December 27, 28, and 29, 2007
5:30 and 8:00 pm each evening

For ticket information, please call the church office, 260-423-9424 

 

The Boar's Head is probably the oldest continuing festival of the Christmas season.

This pageant is rooted in ancient times when the boar was sovereign of the forest. A ferocious beast and menace to humans it was hunted as a public enemy. At Roman feasts, boar was the first dish served. Like our Thanksgiving turkey, roasted boar was a staple of medieval banquets. As Christian beliefs overtook pagan customs in Europe, the presentation of a boar's head at Christmas came to symbolize the triumph of the Christ Child over sin.


The Festival we know today originated at Queen's College, Oxford, England in 1340. Legend has it that a scholar was studying a book of Aristotle while walking through the forest on his way to Christmas Mass. Suddenly, he was confronted by an angry wild boar. Having no other weapon, the resourceful Oxonian rammed his metal-bound philosophy book down the throat of the charging animal, whereupon the brute choked to death. That night the boar's head, finely dressed and garnished, was borne in procession to the dining room, accompanied by carolers singing "in honor of the King of bliss."

By 1607, an expansive ceremony was in use at St. John's College, Cambridge, England. There, the boar's head was accompanied by "mustard for the eating" and decorated with flags and sprigs of evergreen, bay rosemary and holly. It was carried in state to the strains of the Boar's Head carol, still sung in the Christ Church ceremony.

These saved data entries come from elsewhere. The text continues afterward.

(** [_UPPER_ADD(u, l)]: the upper and the lower case of a letter. *)
Definition upper_pairs : list (Z * Z) :=
  [(0x00c0, 0x00e0); (0x00c1, 0x00e1); (0x00c2, 0x00e2); (0x00c3, 0x00e3); (0x00c4, 0x00e4);
   (0x00c5, 0x00e5); (0x0100, 0x0101); (0x0102, 0x0103); (0x0104, 0x0105); (0x01de, 0x01df);
   (0x01fa, 0x01fb); (0x00c6, 0x00e6); (0x01fc, 0x01fd); (0x1e02, 0x1e03); (0x0106, 0x0107);
   (0x00c7, 0x00e7); (0x010c, 0x010d); (0x0108, 0x0109); (0x010a, 0x010b); (0x1e10, 0x1e11);
   (0x010e, 0x010f); (0x1e0a, 0x1e0b); (0x0110, 0x0111); (0x00d0, 0x00f0); (0x01f1, 0x01f3);
   (0x01c4, 0x01c6); (0x00c8, 0x00e8); (0x00c9, 0x00e9); (0x011a, 0x011b); (0x00ca, 0x00ea);
   (0x00cb, 0x00eb); (0x0112, 0x0113); (0x0114, 0x0115); (0x0118, 0x0119); (0x0116, 0x0117);
   (0x01b7, 0x0292); (0x01ee, 0x01ef); (0x1e1e, 0x1e1f); (0x01f4, 0x01f5); (0x0122, 0x0123);
   (0x01e6, 0x01e7); (0x011c, 0x011d); (0x011e, 0x011f); (0x0120, 0x0121); (0x01e4, 0x01e5);
   (0x0124, 0x0125); (0x0126, 0x0127); (0x00cc, 0x00ec); (0x00cd, 0x00ed); (0x00ce, 0x00ee);
   (0x0128, 0x0129); (0x00cf, 0x00ef); (0x012a, 0x012b); (0x012c, 0x012d); (0x012e, 0x012f);
   (0x0130, 0x0131); (0x0132, 0x0133); (0x0134, 0x0135); (0x1e30, 0x1e31); (0x0136, 0x0137);
   (0x01e8, 0x01e9); (0x0139, 0x013a); (0x013b, 0x013c); (0x013d, 0x013e); (0x013f, 0x0140);
   (0x0141, 0x0142); (0x01c7, 0x01c9); (0x1e40, 0x1e41); (0x0143, 0x0144); (0x0145, 0x0146);
   (0x0147, 0x0148); (0x00d1, 0x00f1); (0x014a, 0x014b); (0x01ca, 0x01cc); (0x00d2, 0x00f2);
   (0x00d3, 0x00f3); (0x00d4, 0x00f4); (0x00d5, 0x00f5); (0x00d6, 0x00f6); (0x014c, 0x014d);
   (0x014e, 0x014f); (0x00d8, 0x00f8); (0x0150, 0x0151); (0x01fe, 0x01ff); (0x0152, 0x0153);
   (0x1e56, 0x1e57); (0x0154, 0x0155); (0x0156, 0x0157); (0x0158, 0x0159); (0x015a, 0x015b);
   (0x015e, 0x015f); (0x0160, 0x0161); (0x015c, 0x015d); (0x1e60, 0x1e61); (0x0162, 0x0163);
   (0x0164, 0x0165); (0x1e6a, 0x1e6b); (0x0166, 0x0167); (0x00de, 0x00fe); (0x00d9, 0x00f9);
   (0x00da, 0x00fa); (0x00db, 0x00fb); (0x0168, 0x0169); (0x00dc, 0x00fc); (0x016e, 0x016f);
   (0x016a, 0x016b); (0x016c, 0x016d); (0x0172, 0x0173); (0x0170, 0x0171); (0x1e80, 0x1e81);
   (0x1e82, 0x1e83); (0x0174, 0x0175); (0x1e84, 0x1e85); (0x1ef2, 0x1ef3); (0x00dd, 0x00fd);
   (0x0176, 0x0177); (0x0178, 0x00ff); (0x0179, 0x017a); (0x017b, 0x017c); (0x017d, 0x017e);
   (0x0200, 0x0201); (0x0202, 0x0203); (0x0204, 0x0205); (0x0206, 0x0207); (0x0208, 0x0209);
   (0x020a, 0x020b); (0x020c, 0x020d); (0x020e, 0x020f); (0x0210, 0x0211); (0x0212, 0x0213);
   (0x0214, 0x0215); (0x0216, 0x0217); (0x0218, 0x0219); (0x021a, 0x021b)].
Lemma Utf8ToWcharWithLen_at rest :
  Utf8ToWcharWithLen (enc cps ++ rest) (length (enc cps)) = Some (cps ++ [0], zlen cps).
Proof.
  unfold Utf8ToWcharWithLen. replace (_ - _)%nat with (length rest) by (rewrite length_app; lia).
  rewrite for_codepoints_enc by done. cbn [mbind option_bind].
  rewrite (run_fold (fun ws c => if c =? WEOF then ws else ws ++ [int32 c])) by done.
  rewrite foldl_snoc_int32. cbn [app].
  rewrite CHECK_true; [done|]. apply Nat.leb_le. by apply length_enc.
Qed.

Lemma IsUtf8Valid_enc : IsUtf8Valid (enc cps) = Some true.
Proof.
  unfold IsUtf8Valid. rewrite for_text. f_equal.
  rewrite (run_fold (fun _ _ => ())); [done|done|]. intros. by rewrite code_point_not_WEOF.
Qed.

Lemma foldl_enc (f : Z -> Z) result :
  foldl (fun result c => if c =? WEOF then result else (CodePointToUtf8 (f c) result).2) result cps =
  result ++ enc (f <$> cps).
Proof.
  revert result. pose proof Hcps as Htext; clear Hcps; induction Htext as [|c l Hc _ IH]; intros result; cbn; [by rewrite app_nil_r|].
  rewrite code_point_not_WEOF by done. rewrite IH, CodePointToUtf8_spec. cbn [snd].
  by rewrite <- app_assoc.
Qed.

Lemma ToUpperStr_enc towupper :
  ToUpperStr towupper (enc cps) = Some (enc (ToUpper towupper <$> cps)).
Proof.
  unfold ToUpperStr. rewrite for_text. f_equal.
  rewrite (run_fold (fun result c => if c =? WEOF then result
                                     else (CodePointToUtf8 (ToUpper towupper c) result).2)) by done.
  apply foldl_enc.
Qed.

Lemma ToLowerStr_enc towlower :
  ToLowerStr towlower (enc cps) = Some (enc (ToLower towlower <$> cps)).
Proof.
  unfold ToLowerStr. rewrite for_text. f_equal.
  rewrite (run_fold (fun result c => if c =? WEOF then result
                                     else (CodePointToUtf8 (ToLower towlower c) result).2)) by done.
  apply foldl_enc.
Qed.

Lemma append_wchars_enc result : append_wchars cps result = result ++ enc cps.
Proof.
  unfold append_wchars. revert result.
  pose proof Hcps as Htext; clear Hcps; induction Htext as [|c l Hc _ IH]; intros result; cbn; [by rewrite app_nil_r|].
  rewrite IH, CodePointToUtf8_spec, wrapU_small by (unfold code_point in *; lia). cbn [snd].
  by rewrite <- app_assoc.
Qed.

(** The letter or what replaces it. *)
Definition translit (c : Z) : bytes := default (CodePointToUtf8Char c) (glb_umlaut_map c).
Definition accented (c : Z) : bool := bool_decide (is_Some (glb_umlaut_map c)).

Lemma UmlautTransformUtf8_enc result :
  UmlautTransformUtf8 (enc cps) result =
  Some (existsb accented cps, result ++ concat (translit <$> cps)).
Proof.
  unfold UmlautTransformUtf8. rewrite for_text. f_equal.
  enough (H : forall t result, run _ (fun st (_ : bytes) => st) [NUL] cps (t, result) =
    (t || existsb accented cps, result ++ concat (translit <$> cps))) by apply H.
  pose proof Hcps as Htext; clear Hcps; induction Htext as [|c l Hc _ IH]; intros t r.
  - cbn. by rewrite orb_false_r, app_nil_r.
  - cbn [run]. rewrite code_point_not_WEOF by done.
    rewrite <- (app_nil_l (c :: l)) at 1. change (c :: l) with ([c] ++ l).
    cbn [app]. change (enc (c :: l)) with (enc ([c] ++ l)).
    rewrite between_ptrs_enc, enc_one. cbn [existsb fmap list_fmap concat].
    unfold translit at 1 2, accented at 1 2. 
    destruct (glb_umlaut_map c) as [a|] eqn:E; cbn.
    + rewrite IH. by rewrite orb_true_r, <- app_assoc.
    + rewrite IH. by rewrite <- app_assoc.
Qed.

(** *** Lengths *)

Lemma strlen_rest_cont l p :
  Forall (fun b => uchar b <> 0 /\ Z.land (uchar b) 192 = 128) l ->
  strlen_rest (length l) (l ++ p) = Some (Some p).
Proof.
  induction 1 as [|b l [Hb Hl] _ IH]; [by destruct p|]. cbn.
  rewrite bool_decide_false by (intros ->; by apply Hb). by rewrite Hl.
Qed.

Lemma Utf8Strlen_at rest :
  0 ∉ cps -> zlen cps < 2 ^ 64 ->
  Utf8Strlen (enc cps ++ NUL :: rest) = Some (zlen cps).
Proof.
  intros H0 Hlen. unfold Utf8Strlen.
  enough (H : forall l n fuel, Forall code_point l -> 0 ∉ l -> 0 <= n -> n + zlen l < 2 ^ 64 ->
    (length l < fuel)%nat ->
    loop Utf8Strlen_step fuel (enc l ++ NUL :: rest, n) = Some (n + zlen l)).
  { apply (H cps 0); [done..|]. rewrite length_app. pose proof (length_enc cps Hcps). lia. }
  clear. induction l as [|c l IH]; intros n fuel Hl H0 Hn Hlen Hf; (destruct fuel as [|fuel]; [cbn in Hf; lia|]);
    rewrite loop_S.
  - cbn. rewrite bool_decide_true by done. cbn. by rewrite Z.add_0_r.
  - apply Forall_cons_1 in Hl as [Hc Hl]. rewrite enc_cons.
    rewrite zlen_cons in *. apply not_elem_of_cons in H0 as [Hc0 H0].
    destruct (enc_char_first c Hc) as (b & l' & -> & Hb & Hz & Hr).
    cbn [app Utf8Strlen_step head mbind option_bind].
    rewrite bool_decide_false by (intros ->; by destruct Hc0; symmetry; apply Hz).
    rewrite Hb. cbn [fst tail]. rewrite <- app_assoc, strlen_rest_cont by done.
    cbn [mbind option_bind]. pose proof (zlen_nonneg l). rewrite wrapU_small by lia.
    rewrite IH; [f_equal; lia|done|done|lia|lia|cbn in Hf; lia].
Qed.

Lemma Utf8StrPrefix_enc n :
  0 <= n -> Utf8StrPrefix (enc cps) n = Some (enc (take (Z.to_nat n) cps)).
Proof.
  intros Hn. unfold Utf8StrPrefix.
  enough (H : forall fuel pre post m, cps = pre ++ post -> zlen pre = m -> m <= n ->
    (length post < fuel)%nat ->
    loop (Utf8StrPrefix_step (enc cps) n) fuel (length (enc pre), m) =
    Some (enc (take (Z.to_nat n) cps))).
  { apply (H (S (length (enc cps))) [] cps 0); [done..|].
    pose proof (length_enc cps Hcps). lia. }
  induction fuel as [|fuel IH]; intros pre post m Hsplit Hm Hle Hf; [lia|]. rewrite loop_S.
  cbn [Utf8StrPrefix_step].
  assert (Hlen : length (enc cps) = (length (enc pre) + length (enc post))%nat).
  { by rewrite Hsplit, enc_app, length_app. }
  assert (Htake : post = [] \/ m = n -> enc (take (Z.to_nat n) cps) = take (length (enc pre)) (enc cps)).
  { intros Hend. rewrite Hsplit, enc_app, take_app_length. f_equal. destruct Hend as [->|<-].
    - rewrite app_nil_r. apply take_ge. unfold zlen in Hm. lia.
    - rewrite <- Hm. unfold zlen. rewrite Nat2Z.id. apply take_app_length. }
  destruct post as [|c post].
  { change (length (enc [])) with O in Hlen. rewrite Hlen, Nat.add_0_r, Nat.ltb_irrefl. cbn. rewrite Htake; auto. }
  assert (Hc : code_point c).
  { rewrite Hsplit in Hcps. apply Forall_app in Hcps as [_ Hcps']. by apply Forall_cons_1 in Hcps' as [? _]. }
  pose proof (length_enc_cons c post Hc). rewrite (proj2 (Nat.ltb_lt _ _)) by lia. cbn [andb].
  destruct (m <? n) eqn:Hmn; bool_prop.
  - destruct (enc_char_first c Hc) as (b & l & E & Hl & _).
    assert (Hb : c_str (enc cps) !! length (enc pre) = Some b).
    { unfold c_str. rewrite Hsplit, enc_app, enc_cons, E, <- !app_assoc.
      by rewrite lookup_app_r, Nat.sub_diag by lia. }
    rewrite Hb. cbn [mbind option_bind]. rewrite Hl. cbn [fst].
    replace (length (enc pre) + S (length l))%nat with (length (enc (pre ++ [c])))
      by (rewrite enc_app, enc_one, E, length_app; done).
    apply IH with (post := post); [by rewrite <- app_assoc|by rewrite zlen_snoc, Hm|lia|cbn in Hf; lia].
  - rewrite (proj2 (Nat.ltb_ge _ _)) by lia. cbn. rewrite Htake; [done|right; lia].
Qed.
Definition Pointer_ReadNextAsciiToken (p : DataBlockPointer) : option Token :=
  loop (Token_step p) (char_fuel h q) (mkScan p p 0 0 false Byte.x00).

End Pointer.

(** ** MemoryStream::ReadNextAsciiToken *)
Definition ReadNextAsciiToken (h : heap) (s : MemoryStream)
    : option (MemoryStream * TokenReadError * option bytes) :=
  match MaybeInitReadPointer s with
  | None => Some (s, TOKEN_NO_DATA, None)
  | Some s =>
      '(ret, p, token, n) ← Pointer_ReadNextAsciiToken h (blocks_ s) (read_pointer_ s);
      Some (with_read s p (size_ s - n), ret, token)
  end.

(** ** The tokens of bytes *)

(** A token: the answer, its text and how many bytes it takes with the spaces before it. *)
Definition Result : Type := TokenReadError * option bytes * Z.

Definition no_data : Result := (TOKEN_NO_DATA, None, 0).

(** The rest of a string up to its quote; [esc] after a backslash that is not escaped. *)
Fixpoint quoted_end (quote : byte) (esc : bool) (c : bytes) : option bytes :=
  match c with
  | [] => None
  | x :: c =>
      if bool_decide (quote = x) && negb esc then Some [x]
      else cons x <$> quoted_end quote (negb esc && bool_decide (x = Byte.x5c)) c
  end.

(** The rest of a word; [Some None] is a character that may not be there. *)
Fixpoint word_end (c : bytes) : option (option bytes) :=
  match c with
  | [] => None
  | x :: c =>
      if AttrIsError x then Some None
      else if AttrIsChar x then
        match word_end c with Some (Some w) => Some (Some (x :: w)) | r => r end
      else Some (Some [])
  end.

(** After the letters [w] of a word. *)
Definition word_token (skipped : Z) (w c : bytes) : Result :=
  match word_end c with
  | None => no_data
  | Some None => (TOKEN_ERROR_CHAR, None, 0)
  | Some (Some x) => (TOKEN_OK, Some (w ++ x), skipped + zlen (w ++ x))
  end.
(** What the encoder makes of a string of plain characters. *)
Lemma plain_escaped s :
  forallb plain_byte s = true ->
  JsonStrEscape (c_str s) (length s) = Some (json_text s) /\ cstr (json_text s) = json_text s /\
  JsonStrUnescape (json_text s) = Some s.
Proof.
  intros H. destruct (plain_forall s H) as (H1 & H2 & H3 & H4).
  pose proof (JsonStrEscape_enc _ H2) as He. rewrite enc_ascii, wcs_text in He by done.
  split_and!; [exact He| |].
  - apply cstr_id, printable_no_nul. unfold json_text. clear -H2.
    induction H2 as [|c l Hc _ IH]; [done|]. cbn [fmap list_fmap concat].
    rewrite forallb_app, IH, andb_true_r. by apply json_char_printable, Hc.
  - rewrite JsonStrUnescape_total. unfold json_text. rewrite undone_text by done.
    rewrite (proj2 (undone_text_plain _ H2 H3) H4). by rewrite enc_ascii.
Qed.

(** ** Encoding *)
Section Encode.
Context {M : Type} `{BS : ByteStream M}.

(** The room for what is written next is part of the room for all of it. *)
Ltac room H :=
  rewrite <- ?app_assoc in H; rewrite <- ?app_assoc;
  first [exact H|eapply bs_room_prefix; rewrite <- ?app_assoc; exact H].

Definition writes (f : Enc M -> option (Enc M)) (x : bytes) : Prop :=
  forall e c, holds (out_ e) c -> bs_room (c ++ x) ->
    exists e', f e = Some e' /\ holds (out_ e') (c ++ x) /\ encoding_map_key_ e' = encoding_map_key_ e.

Lemma Write_writes x : writes (Write x) x.
Proof.
  intros e c Hc Hr. unfold Write. destruct (bs_Write_law _ _ x Hc Hr) as (m & -> & Hm).
  by exists (mkEnc m (encoding_map_key_ e)).
Qed.

Lemma EncodeScalar_writes t s e c :
  sendable t s -> holds (out_ e) c -> bs_room (c ++ scalar_text (encoding_map_key_ e) s) ->
  exists e', EncodeScalar s e = Some e' /\ holds (out_ e') (c ++ scalar_text (encoding_map_key_ e) s) /\
    encoding_map_key_ e' = encoding_map_key_ e.
Proof.
  intros [_ Hs] Hc Hr. destruct s as [b|z|s]; cbn [EncodeScalar scalar_text] in *.
  - destruct b; by apply Write_writes.
  - unfold PrintBody. destruct (encoding_map_key_ e) eqn:Hk; cbn [negb]; rewrite <- Hk;
      by apply Write_writes.
  - unfold EncodeBody_string. destruct (plain_escaped s Hs) as (-> & H & _). cbn [mbind option_bind].
    rewrite H. by apply Write_writes.
Qed.

(** The elements after the first. *)
Lemma more_cons (x : bytes) l : more (x :: l) = bstr ", " ++ items_text (x :: l).
Proof. unfold more, items_text, more. cbn [fmap list_fmap concat]. by rewrite <- app_assoc. Qed.

Lemma EncodeElements_writes t count l i e c :
  (forall v e c, of_type sendable t v -> holds (out_ e) c -> encoding_map_key_ e = false ->
    bs_room (c ++ text v) ->
    exists e', EncodeBody v e = Some e' /\ holds (out_ e') (c ++ text v) /\ encoding_map_key_ e' = false) ->
  Forall (of_type sendable t) l -> holds (out_ e) c -> encoding_map_key_ e = false ->
  0 <= i -> i + zlen l = count -> bs_room (c ++ items_text (map text l)) ->
  exists e', EncodeElements EncodeBody count l i e = Some e' /\
    holds (out_ e') (c ++ items_text (map text l)) /\ encoding_map_key_ e' = false.
Proof.
  intros IH. revert i e c. induction l as [|x l IHl]; intros i e c Hl Hc Hk Hi Hlen Hr.
  - exists e. by rewrite app_nil_r.
  - apply Forall_cons_1 in Hl as [Hx Hl]. rewrite zlen_cons in Hlen. pose proof (zlen_nonneg l).
    cbn [EncodeElements]. replace (i <? count) with true by lia.
    cbn [map items_text] in Hr.
    destruct (IH x e c Hx Hc Hk) as (e' & -> & Hc' & Hk'); [room Hr|]. cbn [mbind option_bind].
    destruct l as [|y l].
    + rewrite zlen_nil in Hlen. replace (i + 1 <? count) with false by lia. cbn.
      exists e'. by rewrite app_nil_r.
    + rewrite zlen_cons in Hlen. pose proof (zlen_nonneg l). replace (i + 1 <? count) with true by lia.
      cbn [map] in Hr. rewrite more_cons in Hr.
      destruct (Write_writes (bstr ", ") e' _ Hc') as (e2 & He2 & Hc2 & Hk2); [room Hr|].
      unfold EncodeArrayContinue. rewrite He2. cbn [mbind option_bind]. rewrite Hk' in Hk2.
      destruct (IHl (i + 1) e2 _ Hl Hc2 Hk2) as (e3 & He3 & Hc3 & Hk3); [lia|rewrite zlen_cons; lia|room Hr|].
      exists e3. split; [exact He3|]. split; [|done]. cbn [map items_text].
      rewrite more_cons.
      by rewrite <- !app_assoc in Hc3.
Qed.
Lemma Get_section_spec c key :
  WF c -> 0 <= next_use_ c -> next_use_ c + 1 < 2 ^ 64 ->
  exists c', Get_section null_value_ key c = Some (c', (spec_get key (contents c)).2) /\ WF c' /\
    contents c' = (spec_get key (contents c)).1 /\ next_use_ c <= next_use_ c' <= next_use_ c + 1.
Proof.
  intros W H0 Hn. unfold Get_section, spec_get, FindLocked. rewrite (find_entry_at c key W).
  destruct (items_ c !! key) as [p|] eqn:E; [|exists c; cbn; split_and!; (done || lia)].
  pose proof E as (it & Hp & <-)%(wf_items _ W). rewrite Hp.
  unfold NextUse. cbn [mbind option_bind fmap option_fmap option_map items_ items_by_use_ items_by_exp_ next_use_ heap next_item destroyed].
  rewrite wrapU_small by lia. unfold use_erase. rewrite use_set_last by by apply uses_below.
  eexists. split; [done|]. cbn [fst]. split_and!; [| |cbn; lia..].
  - split; cbn.
    + intros q. rewrite (wf_exp _ W), lookup_insert_is_Some'. split; [by right|]. by intros [<-|?].
    + apply W.
    + intros k q. rewrite (wf_items _ W). destruct (decide (p = q)) as [<-|Hq].
      * rewrite lookup_insert_eq, Hp. split; intros (b & [= <-] & <-); by eexists.
      * by rewrite lookup_insert_ne.
    + intros u q. rewrite elem_of_app, list_elem_of_singleton, list_elem_of_filter, (wf_use _ W). cbn [fst].
      destruct (decide (p = q)) as [<-|Hq].
      * rewrite lookup_insert_eq. split.
        -- intros [(Hu & b & Hb & <-)|[= ->]]; [congruence|by eexists].
        -- intros (b & [= <-] & <-). by right.
      * rewrite lookup_insert_ne by done. split.
        -- by intros [(Hu & b & Hb & <-)|[= -> ->]]; [eexists|].
        -- intros (b & Hb & <-). left. split; [|by eexists]. intros Hu. by apply Hq, (wf_uses _ W p q it b).
    + intros q r a b [[<- <-]|[Hq Ha]]%lookup_insert_Some [[<- <-]|[Hr Hb]]%lookup_insert_Some; cbn; [done| | |].
      * intros Eu. pose proof (wf_next_use _ W r b Hb). lia.
      * intros Eu. pose proof (wf_next_use _ W q a Ha). lia.
      * by apply (wf_uses _ W).
    + intros q a [[<- <-]|[Hq Ha]]%lookup_insert_Some; cbn; [lia|]. pose proof (wf_next_use _ W q a Ha). lia.
    + intros q a [[<- <-]|[Hq Ha]]%lookup_insert_Some; [by apply (wf_next _ W p it)|by apply (wf_next _ W q a)].
    + apply W.
    + intros q a [[<- <-]|[Hq Ha]]%lookup_insert_Some; [by apply (wf_destructor _ W p it)|by apply (wf_destructor _ W q a)].
  - unfold contents. cbn [items_by_exp_ items_by_use_ destroyed heap entries used gone].
    rewrite !omap_app. cbn. rewrite !lookup_insert_eq. cbn. f_equal; [|f_equal].
    + apply omap_ext_in. intros q _. destruct (decide (p = q)) as [<-|Hq]; [by rewrite lookup_insert_eq, Hp|].
      by rewrite lookup_insert_ne.
    + apply omap_filter. intros [u q] (a & Ha & Hu)%(wf_use _ W). cbn [fst snd]. exists (key_ a). rewrite Ha.
      split_and!; [done| |].
      * intros Hq. rewrite lookup_insert_ne, Ha; [done|]. intros <-. congruence.
      * split; intros Hx Ex; apply Hx.
        -- rewrite (keys_differ c q p a it W Ha Hp Ex) in Ha. congruence.
        -- subst u. rewrite (wf_uses _ W q p a it Ha Hp Ex) in Ha. congruence.
Qed.

Lemma Add_section_spec c key value ms now first :
  WF c -> good_first first -> 0 <= next_use_ c -> next_use_ c + 1 < 2 ^ 64 ->
  exists c', Add_section algorithm_ max_size_ default_expiration_ms_ destructor_ key value ms now first c = Some c' /\
    WF c' /\ contents c' = spec_add key value ms now first (contents c) /\
    next_use_ c <= next_use_ c' <= next_use_ c + 1.
Proof.
  intros W Hf H0 Hn. unfold Add_section, spec_add.
  destruct (Del_key_spec c key W) as (c1 & Hc1 & W1 & Hs1 & Hn1 & Hk1).
  assert (E : match FindLocked key c with Some _ => Del_key key c | None => Some c end = Some c1).
  { unfold Del_key in *. by destruct (FindLocked key c). }
  rewrite E. cbn [mbind option_bind]. rewrite <- Hs1, (zlen_entries c1 W1).
  set (ts := int64 _).
  assert (Hadd : forall c2, WF c2 -> items_ c2 !! key = None -> next_use_ c2 = next_use_ c ->
    exists c', Some (Add_item destructor_ key value ts c2) = Some c' /\ WF c' /\
      contents c' = mkContents (entries (contents c2) ++ [mkEntry key value ts])
        (used (contents c2) ++ [key]) (gone (contents c2)) /\
      next_use_ c <= next_use_ c' <= next_use_ c + 1).
  { intros c2 W2 Hk2 Hn2. destruct (Add_item_spec c2 key value ts W2 Hk2) as (A1 & A2 & A3); [lia..|].
    eexists. split; [done|]. split_and!; [done|done|lia..]. }
  destruct (max_size_ <=? items_size c1) eqn:Em.
  - destruct (DelByAlgorithmLocked_spec c1 first W1 Hf) as (c2 & Hc2 & W2 & Hs2 & Hn2).
    rewrite Hc2. cbn [mbind option_bind]. rewrite <- Hs2, (zlen_entries c2 W2).
    destruct (max_size_ <=? items_size c2).
    + eexists. split; [done|]. split_and!; [destruct W2; by split|done|cbn; lia..].
    + apply Hadd; [done| |congruence].
      destruct (items_ c2 !! key) as [q|] eqn:Eq; [|done].
      apply (wf_items _ W2) in Eq as (it & Hq & Hk).
      assert (Hin : entry_of it ∈ entries (contents c2)) by (apply elem_of_entries; eauto).
      assert (Hin1 : entry_of it ∈ entries (contents c1)).
      { rewrite Hs2 in Hin. unfold spec_evict, spec_del in Hin. destruct (used _); [done|].
        destruct (find_entry _ _); [|done]. cbn [entries] in Hin. by apply list_elem_of_filter in Hin as [_ Hin]. }
      apply elem_of_entries in Hin1 as (q1 & it1 & Hq1 & Ei); [|done].
      assert (Ek : items_ c1 !! key = Some q1).
      { apply (wf_items _ W1). exists it1. split; [done|]. injection Ei. congruence. }
      congruence.
  - rewrite (zlen_entries c1 W1), Em. by apply Hadd.
Qed.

By then the traditional Boar's Head Festival had grown to include lords, ladies, knights, historical characters, cooks, hunters, and pages. Eventually, shepherds and wise men were added to tell the story of the Nativity. The whole was embellished with additional carols, customs and accoutrements. Mince pie and plum pudding good King Wenceslas and his pages, a yule log lighted from the last year's ember...all found a place and a symbolic meaning in the procession.

Plymouth Congregational Church presents this Festival as a gift to the people of Fort Wayne. It is not a story of tunes and times past and gone. It is a living story told by modern day minstrels and echoed in all of us. These performances are given with our best wishes for a blessed and joyous season.

 

Happy Christmas-Tide!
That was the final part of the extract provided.